Miner spent much of his childhood singing in churches with his widowed mother and his sisters, and was somewhat of a musical prodigy, signing a recording contract with Sparrow Records at age 16. He released two minor albums on Sparrow (charting briefly with the second, I Know You Think You Know) before joining Gibson on the Frontline label in the late 80s. His 1988 disc, A True Story, an autobiographical disc, became his biggest.
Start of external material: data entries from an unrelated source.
Definition both_dicts (d1 d2 : dict) (k : scalar) : bool :=
  is_dict (dict_get d1 k) && is_dict (dict_get d2 k).

Definition both_lists (d1 d2 : dict) (k : scalar) : bool :=
  is_list (dict_get d1 k) && is_list (dict_get d2 k).

(** The diff [tmp] of two elements of one shape, as the recursive calls
    [dict_diff_rec] and [list_diff_rec] return it. *)
Definition nested_diff (dict_diff_rec : dict -> dict -> io (list path))
           (list_diff_rec : list value -> list value -> io (list path))
           (x y : value) (tmp : list path) : Prop :=
  (exists a b, x = VDict a /\ y = VDict b /\ result (dict_diff_rec a b) = Ok tmp)
  \/ (exists a b, x = VList a /\ y = VList b /\ result (list_diff_rec a b) = Ok tmp).

(** ** Sequences of scalars *)

(** No two elements of the sequence are equal under [==]. *)
Fixpoint distinct_scalars (s : list scalar) : bool :=
  match s with
  | [] => true
  | a :: rest => negb (existsb (scalar_eqb a) rest) && distinct_scalars rest
  end.

Definition scalars (s : list scalar) : list value := map VScalar s.

(** ** Mappings that read alike *)

(** [get(k, None)] gives the same value on both mappings, whatever the
    key. *)
Definition same_reads (d d' : dict) : Prop :=
  forall k, dict_get d k = dict_get d' k.

(** [d[k] = None] on a mapping [d] that has no key [k]. *)
Definition with_null (d : dict) (k : scalar) : dict := d ++ [(k, VScalar SNone)].

(** Two paths that are equal but for the name of a first key, which is
    equal under [==] (as [1] and [True] are). *)
Definition same_path (p p' : path) : Prop :=
  match p, p' with
  | Key k :: q, Key k' :: q' => scalar_eqb k k' = true /\ q = q'
  | _, _ => p = p'
  end.

Definition same_paths (ps ps' : list path) : Prop :=
  (forall p, In p ps -> exists p', In p' ps' /\ same_path p p')
  /\ (forall p', In p' ps' -> exists p, In p ps /\ same_path p p').

(** Two calls of which one returns exactly when the other does, and
    then with the same paths. *)
Definition same_outcome (m m' : io (list path)) : Prop :=
  (forall ps, result m = Ok ps -> exists ps', result m' = Ok ps' /\ same_paths ps ps')
  /\ (forall ps', result m' = Ok ps' -> exists ps, result m = Ok ps /\ same_paths ps ps').

(** * Properties *)

(** ** Ranking *)


Lemma join_nil_l (h2 : list entry) : join [] h2 = h2.
Proof. destruct h2; reflexivity. Qed.

Lemma join_nil_r (h1 : list entry) : join h1 [] = h1.
Proof. destruct h1; reflexivity. Qed.

Lemma join_cons (a b : entry) (h1 h2 : list entry) :
  join (a :: h1) (b :: h2)
  = if score a >? score b then a :: join h1 (b :: h2) else b :: join (a :: h1) h2.
Proof. reflexivity. Qed.

Lemma join_perm (h1 h2 : list entry) : Permutation (join h1 h2) (h1 ++ h2).
Proof.
  revert h2. induction h1 as [|a h1 IH1]; intros h2.
  - rewrite join_nil_l. reflexivity.
  - induction h2 as [|b h2 IH2].
    + rewrite join_nil_r, app_nil_r. reflexivity.
    + rewrite join_cons. destruct (score a >? score b).
      * simpl. constructor. apply IH1.
      * rewrite IH2. apply Permutation_middle with (l1 := a :: h1).
Qed.

Lemma sort_perm (sl : list entry) : Permutation (_sort_similarity_list sl) sl.
Proof.
  funelim (_sort_similarity_list sl).
  - reflexivity.
  - rewrite join_perm.
    match goal with
    | IH1 : Permutation _ (firstn _ _), IH2 : Permutation _ (skipn _ _) |- _ =>
        rewrite IH1, IH2
    end.
    rewrite firstn_skipn. reflexivity.
Qed.

Lemma ranks_before_trans (a b c : entry) :
  ranks_before a b -> ranks_before b c -> ranks_before a c.
Proof. unfold ranks_before, row_major_lt. lia. Qed.

Lemma ranks_before_irrefl (a : entry) : ~ ranks_before a a.
Proof. unfold ranks_before, row_major_lt. lia. Qed.

Lemma join_sorted (h1 h2 : list entry) :
  sorted_by ranks_before h1 -> sorted_by ranks_before h2 ->
  Forall (fun a => Forall (row_major_lt a) h2) h1 ->
  sorted_by ranks_before (join h1 h2).
Proof.
  revert h2. induction h1 as [|a h1 IH1]; intros h2 S1 S2 X.
  - rewrite join_nil_l. assumption.
  - induction h2 as [|b h2 IH2].
    + rewrite join_nil_r. assumption.
    + rewrite join_cons.
      inversion S1 as [|? ? Fa S1']; subst.
      inversion S2 as [|? ? Fb S2']; subst.
      inversion X as [|? ? Xa X']; subst.
      inversion Xa as [|? ? Xab Xa']; subst.
      destruct (score a >? score b) eqn:E.
      * apply Z.gtb_lt in E. constructor.
        -- eapply Permutation_Forall; [symmetry; apply join_perm|].
           apply Forall_app. split; [assumption|].
           assert (Hab : ranks_before a b) by (left; lia).
           constructor; [assumption|].
           eapply Forall_impl; [|exact Fb].
           intros c Hc. eapply ranks_before_trans; eauto.
        -- apply IH1; assumption.
      * assert (Hle : score a <= score b)
          by (destruct (Z.gtb_spec (score a) (score b)); [discriminate | lia]).
        assert (Hba : ranks_before b a).
        { unfold ranks_before. destruct (Z.eq_dec (score a) (score b)); [right|left]; [|lia].
          split; [lia | assumption]. }
        constructor.
        -- eapply Permutation_Forall; [symmetry; apply join_perm|].
           apply Forall_app. split; [|assumption].
           constructor; [assumption|].
           eapply Forall_impl; [|exact Fa].
           intros c Hc. eapply ranks_before_trans; eauto.
        -- apply IH2; [assumption|].
           constructor; [assumption|].
           eapply Forall_impl; [|exact X'].
           intros c Hc. inversion Hc; assumption.
Qed.

Lemma sorted_by_app {A} (R : A -> A -> Prop) (l1 l2 : list A) :
  sorted_by R (l1 ++ l2) <->
  sorted_by R l1 /\ sorted_by R l2 /\ Forall (fun a => Forall (R a) l2) l1.
Proof.
  induction l1 as [|x l1 IH]; simpl.
  - split; [intros H; repeat split; auto | intros (_ & H & _); exact H].
  - split.
    + intros H. inversion H as [|? ? F S]; subst.
      apply Forall_app in F. destruct F as [F1 F2].
      apply IH in S. destruct S as (S1 & S2 & X).
      repeat split; auto.
    + intros (S1 & S2 & X).
      inversion S1 as [|? ? F S]; subst. inversion X as [|? ? F2 X']; subst.
      constructor; [apply Forall_app; split; assumption|].
      apply IH. repeat split; assumption.
Qed.

(** The merge sort turns a list in row-major order into the ranked
    order. *)
Lemma sort_sorted (sl : list entry) :
  sorted_by row_major_lt sl -> sorted_by ranks_before (_sort_similarity_list sl).
Proof.
  funelim (_sort_similarity_list sl); intros S.
  - destruct sl as [|a [|b sl]]; simpl in *; try lia; auto.
  - rewrite <- (firstn_skipn (split_index (length sl)) sl) in S.
    apply sorted_by_app in S. destruct S as (S1 & S2 & X).
    apply join_sorted; auto.
    eapply Permutation_Forall; [symmetry; apply sort_perm|].
    eapply Forall_impl; [|exact X].
    intros a Ha. eapply Permutation_Forall; [symmetry; apply sort_perm|exact Ha].
Qed.

Lemma flatten_row_spec (r c : nat) (row : list Z) (e : entry) :
  In e (flatten_row r c row) <->
  row_of e = r /\ (c <= col_of e)%nat /\ nth_error row (col_of e - c) = Some (score e).
Proof.
  revert c. induction row as [|x row IH]; intros c; simpl.
  - split; [tauto|]. intros (_ & _ & H). destruct (col_of e - c)%nat; discriminate.
  - rewrite IH. destruct e as [[s r'] c']. unfold row_of, col_of, score. simpl. split.
    + intros [H | (H1 & H2 & H3)].
      * inversion H; subst. rewrite Nat.sub_diag. auto.
      * subst. split; [reflexivity|]. split; [lia|].
        replace (c' - c)%nat with (S (c' - S c)) by lia. exact H3.
    + intros (H1 & H2 & H3). subst.
      destruct (Nat.eq_dec c' c) as [->|Hne].
      * left. rewrite Nat.sub_diag in H3. simpl in H3. congruence.
      * right. split; [reflexivity|]. split; [lia|].
        replace (c' - c)%nat with (S (c' - S c)) in H3 by lia. exact H3.
Qed.

Lemma flatten_row_sorted (r c : nat) (row : list Z) :
  sorted_by row_major_lt (flatten_row r c row).
Proof.
  revert c. induction row as [|x row IH]; intros c; simpl; auto.
  constructor; [|apply IH].
  apply Forall_forall. intros e He. apply flatten_row_spec in He.
  destruct He as (H1 & H2 & _). right. unfold row_of, col_of in *. simpl. lia.
Qed.

Lemma flatten_from_rows (r : nat) (sm : matrix) (e : entry) :
  In e (flatten_from r sm) -> (r <= row_of e)%nat.
Proof.
  revert r. induction sm as [|row sm IH]; intros r; simpl; [tauto|].
  rewrite in_app_iff. intros [H | H].
  - apply flatten_row_spec in H. lia.
  - apply IH in H. lia.
Qed.

Lemma flatten_from_sorted (r : nat) (sm : matrix) :
  sorted_by row_major_lt (flatten_from r sm).
Proof.
  revert r. induction sm as [|row sm IH]; intros r; simpl; auto.
  apply sorted_by_app. split; [apply flatten_row_sorted|]. split; [apply IH|].
  apply Forall_forall. intros a Ha. apply Forall_forall. intros b Hb.
  apply flatten_row_spec in Ha. apply flatten_from_rows in Hb.
  left. lia.
Qed.

Lemma flatten_from_spec (r : nat) (sm : matrix) (e : entry) :
  In e (flatten_from r sm) <->
  (r <= row_of e)%nat /\ cell sm (row_of e - r) (col_of e) = Some (score e).
Proof.
  revert r. induction sm as [|row sm IH]; intros r; simpl.
  - unfold cell. split; [tauto|]. intros (_ & H).
    destruct (row_of e - r)%nat; discriminate.
  - rewrite in_app_iff, flatten_row_spec, IH. unfold cell. split.
    + intros [(H1 & _ & H3) | (H1 & H2)].
      * subst. rewrite Nat.sub_diag, Nat.sub_0_r in *. simpl. auto.
      * split; [lia|]. replace (row_of e - r)%nat with (S (row_of e - S r)) by lia.
        exact H2.
    + intros (H1 & H2).
      destruct (Nat.eq_dec (row_of e) r) as [E|Hne].
      * left. rewrite E, Nat.sub_diag in H2. simpl in H2.
        rewrite Nat.sub_0_r. split; [assumption|]. split; [lia | assumption].
      * right. split; [lia|].
        replace (row_of e - r)%nat with (S (row_of e - S r)) in H2 by lia. exact H2.
Qed.

Lemma flatten_spec (sm : matrix) (s : Z) (r c : nat) :
  In (s, r, c) (flatten sm) <-> cell sm r c = Some s.
Proof.
  unfold flatten. rewrite flatten_from_spec. unfold row_of, col_of, score. simpl.
  rewrite Nat.sub_0_r. split; [tauto | intros H; split; [lia | exact H]].
Qed.

Lemma flatten_from_length (r : nat) (sm : matrix) :
  length (flatten_from r sm) = list_sum (map (@length Z) sm).
Proof.
  revert r. induction sm as [|row sm IH]; intros r; simpl; [reflexivity|].
  rewrite length_app, IH. f_equal.
  generalize 0%nat. induction row as [|x row IHr]; intros c; simpl; auto.
Qed.

Lemma sorted_by_nth {A} (R : A -> A -> Prop) (l : list A) (p q : nat) (a b : A) :
  sorted_by R l -> (p < q)%nat ->
  nth_error l p = Some a -> nth_error l q = Some b -> R a b.
Proof.
  intros S. revert p q. induction S as [|x l F S IH]; intros p q Hpq Ha Hb.
  - destruct p; discriminate.
  - destruct q as [|q]; [lia|]. simpl in Hb. destruct p as [|p]; simpl in Ha.
    + inversion Ha; subst. rewrite Forall_forall in F. apply F.
      eapply nth_error_In; eauto.
    + apply (IH p q); [lia | exact Ha | exact Hb].
Qed.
By 1990 Miner had begun spending the majority of his time as a writer and producer for other artists, including BeBe and CeCe Winans, Al Green, Wayne Watson and Journey's Steve Perry. However, with the help of Stevie Wonder, Miner was signed by Motown, and in 1992 released Tim Miner, in large part a secular remake of A True Story. While the album was a very enjoyable soul disc, and included help from artists such as Brian McKnight and Michael Sembello, 1992 wasn't a great time to be on Motown and the disc sank quickly. Miner spent the rest of the decade continuing his support of other singers, working with virtual "who's who" of modern artists including McKnight, Boyz II Men, Deborah Cox, Kirk Franklin, the Temptations, Paula Abdul and Dionne Warwick.
In 2001, Miner released Son of a Preacher Man and also contributed to Denzel Washington's John Q soundtrack. He returned in October, 2004 with his album Not White Enuff on his own DreamNation Records.